Impact and Intricacies of Bone Marrow Microenvironment in B-cell Lymphomas: From Biology to Therapy

• Published in: International journal of molecular sciences Vol. 21; no. 3; p. 904
• Main Authors: Sircar, Anuvrat, Chowdhury, Sayan Mullick, Hart, Amber, Bell, William Connor, Singh, Satishkumar, Sehgal, Lalit, Epperla, Narendranath
• Format: Journal Article
• Language: English
• Published: Switzerland MDPI AG 30.01.2020; MDPI
• Subjects: B-cell lymphoma; Biology; Bone marrow; bone marrow microenvironment; Chemotherapy; diffuse large b-cell lymphoma; drug resistance; follicular lymphoma; Hematology; Lymphocytes; Lymphocytes B; Lymphoma; Mantle cell lymphoma; Medical prognosis; Phenotypes; relapse; Review; Transplants & implants; Tumor cells; Tumor microenvironment; Tumors; mantle cell lymphoma; diffuse large B-cell lymphoma; drug resistance; follicular lymphoma; relapse; bone marrow microenvironment
• ISSN: 1422-0067; 1661-6596; 1422-0067
• DOI: 10.3390/ijms21030904

Lymphoma, a group of widely prevalent hematological malignancies of lymphocyte origin, has become the focus of significant clinical research due to their high propensity for refractory/relapsed (R/R) disease, leading to poor prognostic outcomes.

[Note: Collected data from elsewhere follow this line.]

(** C27: a snapshot pauses its whole address space, alone.  In every reachable
    state of any number of snapshots: two that hold the serial lock are of
    different address spaces; the native leases outstanding for a thread are
    exactly those in its array, which never overflows; a snapshot whose begin
    returned 0 has a lease on every context that was listed, except contexts
    other than its own that had ended; and one whose begin failed, or that ended,
    has left no lease and no lock behind, however often its end runs. *)
Theorem snapshot_leases w :
  steps lease_step lease_init w ->
  (forall i j t u, lw_threads w !! i = Some t -> lw_threads w !! j = Some u ->
     sn_held t = true -> sn_held u = true -> sn_as t = sn_as u -> i = j) /\
  (forall i t, lw_threads w !! i = Some t ->
     filter (fun x => fst x = i) (leases (lw_q w)) ≡ₚ pair i <$> sn_gates t /\
     (length (sn_gates t) <= MAX_CTX)%nat /\
     match sn_at t with
     | Leased => forall m, m ∈ sn_asked t -> (i, m) ∈ leases (lw_q w) \/ (m ∈ sn_gone t /\ m <> sn_pid t)
     | Over _ => sn_gates t = [] /\ sn_held t = false /\
         forall s, s ∈ snapshot_registry (lw_q w) -> ss_mutex s <> Some i
     | _ => True
     end).
Proof.
  intros Hw%lease_reachable_ok. split.
  - intros i j t u Hi Hj Ht Hu Heq. destruct (lo_held _ Hw i t Hi Ht) as (s & Hs & Hsa & Hsm).
    destruct (lo_held _ Hw j u Hj Hu) as (s' & Hs' & Hsa' & Hsm').
    assert (s = s') as ->; [|congruence]. apply (serial_unique _ _ _ (lo_reg _ Hw)); congruence.
  - intros i t Hi. pose proof (mine_of _ _ _ Hw Hi) as Hmine. split; [done|].
    pose proof (shape_of _ _ _ Hw Hi) as (Hsh & Hle & Hpid & _). split; [done|].
    destruct (sn_at t) as [| | |todo| |failed|failed]; try done.
    + destruct Hsh as [_ Hp]. intros m Hm. rewrite Hp in Hm. apply elem_of_app in Hm as [Hm|Hm]; [left|right].
      * assert ((i, m) ∈ filter (fun x => fst x = i) (leases (lw_q w))) as [_ ?]%list_elem_of_filter; [|done].
        rewrite Hmine. by apply list_elem_of_fmap_2.
      * split; [done|]. intros ->. done.
    + destruct Hsh as [Hg Hh]. split; [done|]. split; [done|]. intros s Hs Hmx.
      destruct (lo_mutex _ Hw s i Hs Hmx) as (u & Hu & Huh & _). congruence.
Qed.

(** No section writes past the array or loses the registry entry; the monitor
    ends only when a release fails or more than [MAX_CTX] contexts run on the
    address space. *)
Lemma lease_section_safe w a i t :
  steps lease_step lease_init w -> lw_threads w !! i = Some t ->
  match lease_section a i (lw_q w) t with
  | Some (Ok _) => True
  | Some Aborted => an_end a = false \/ (MAX_CTX < length (filter (runs_on (an_mm a)) (an_members a)))%nat
  | Some _ => False
  | None => exists s j, s ∈ snapshot_registry (lw_q w) /\ ss_as s = sn_as t /\ ss_mutex s = Some j
  end.
Proof.
  intros Hw%lease_reachable_ok Hi. pose proof (shape_of _ _ _ Hw Hi) as (Hsh & Hle & _ & Hlen).
  unfold lease_section. destruct (sn_at t) as [| | |[|m todo]| |failed|failed] eqn:Hat; try done.
  - destruct (find_serial _ _); [done|]. by destruct (an_alloc a).
  - destruct (find_serial _ _) as [s|] eqn:Hf.
    + apply find_serial_spec in Hf as [Hs Hsa]. destruct (ss_mutex s) as [j|] eqn:Hm; [|done]. by exists s, j.
    + destruct (lo_located _ Hw i t Hi Hat) as (s & Hs & Hsa). by apply (find_serial_none _ _ Hf s).
  - pose proof (as_members_spec (sn_pid t) (an_mm a) MAX_CTX (an_members a)) as Hms.
    destruct (as_members _ _ _ _) as [ms|x| | |]; simpl; auto.
  - destruct Hsh as [_ Hp].
    assert (length (sn_gates t) < MAX_CTX)%nat as Hlt.
    { rewrite Hp, !length_app in Hlen. simpl in Hlen. lia. }
    apply Nat.ltb_lt in Hlt. rewrite Hlt. by destruct (negb _), (an_ended a), (an_begin a), (an_waited a).
  - destruct (sn_gates t); [done|]. destruct (an_end a); auto.
Qed.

The complex molecular circuitry in lymphomas, especially in the aggressive phenotypes, has made it difficult to find a therapeutic option that can salvage R/R disease. Furthermore, the association of lymphomas with the Bone Marrow (BM) microenvironment has been found to portend worse outcomes in terms of heightened chances of relapse and acquired resistance to chemotherapy. This review assesses the current therapy options in three distinct types of lymphomas: diffuse large B-cell lymphoma, follicular lymphoma and mantle cell lymphoma. It also explores the role of the BM tumor microenvironment as a secure 'niche' for lymphoma cells to grow, proliferate and survive. It further evaluates potential mechanisms through which the tumor cells can establish molecular connections with the BM cells to provide pro-tumor benefits, and discusses putative therapeutic strategies for disrupting the BM-lymphoma cell communication.